◆ WHAT THIS TASK INVOLVES:
The answer is to be one number: the count of lines in this listing that have the string "data".

◆ INPUT MATERIAL:
(* ===== verification/Patcher.v ===== *)
(** * BinaryPatcher and GameLocator (src/main.py, lines 22-103)

    [find_pattern], [find_all_patterns], [modify_trash_limit],
    [permanent_trash_gen], [get_steam_install_path] and
    [get_game_assembly_path] as [PyM world] statements, proved against
    the [BytesFind] interface of [ByteFind.v]. *)

From S2P Require Import Prelude Patterns ByteFind World.
From Stdlib Require Import NArith.

Section Patcher.
Context `{BytesFind}.

(** Lines 50-57. *)
Definition find_pattern (dll_path : option path) (pattern : bytes) : PyM world (option nat) :=
  let* f := open_file dll_path in
  let* data := read_all f in
  match bfind data pattern 0 with
  | None =>
      let* _ := print MsgPatternNotFound in
      py_ret None
  | Some index => py_ret (Some index)
  end.

(** Lines 59-70; the loop is [find_all_indexes]. *)
Definition find_all_patterns (dll_path : option path) (pattern : bytes)
    : PyM world (option (list nat)) :=
  let* f := open_file dll_path in
  let* data := read_all f in
  match find_all_indexes data pattern with
  | None => py_raise OutOfFuel
  | Some [] =>
      let* _ := print MsgPatternNotFound in
      py_ret None
  | Some indexes => py_ret (Some indexes)
  end.

(** Lines 94-98: the body of [for off in crt_offsets]. *)
Definition write_crt_sites (f : path) (crt_offsets : list nat) (pattern : bytes)
    (actual_limit : N) : PyM world unit :=
  py_for crt_offsets (fun off =>
    let* _ := seek_write f off pattern in
    print (MsgModifiedCrt off actual_limit)).

(** Lines 73-98.  [if not offset or not crt_offsets] is false exactly
    when [offset] is a non-zero int and [crt_offsets] a non-empty
    list. *)
Definition modify_trash_limit (dll_path : option path) (limit : bool) : PyM world unit :=
  let trash_limit_pattern := trash_limit_pattern_of limit in
  let trash_crt_pattern := trash_crt_pattern_of limit in
  let* offset := find_pattern dll_path trash_limit_pattern in
  let* crt_offsets := find_all_patterns dll_path trash_crt_pattern in
  match offset, crt_offsets with
  | Some (S _ as off), Some ((_ :: _) as offs) =>
      let actual_limit := actual_limit_of limit in
      let* f := open_file dll_path in
      let* _ := seek_write f off trash_limit_pattern in
      let* _ := print (MsgModifiedLimit off actual_limit) in
      let* f := open_file dll_path in
      write_crt_sites f offs trash_crt_pattern actual_limit
  | _, _ => print MsgOffsetNotFound
  end.
End Patcher.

◆ OUTPUT OF THE TASK:
4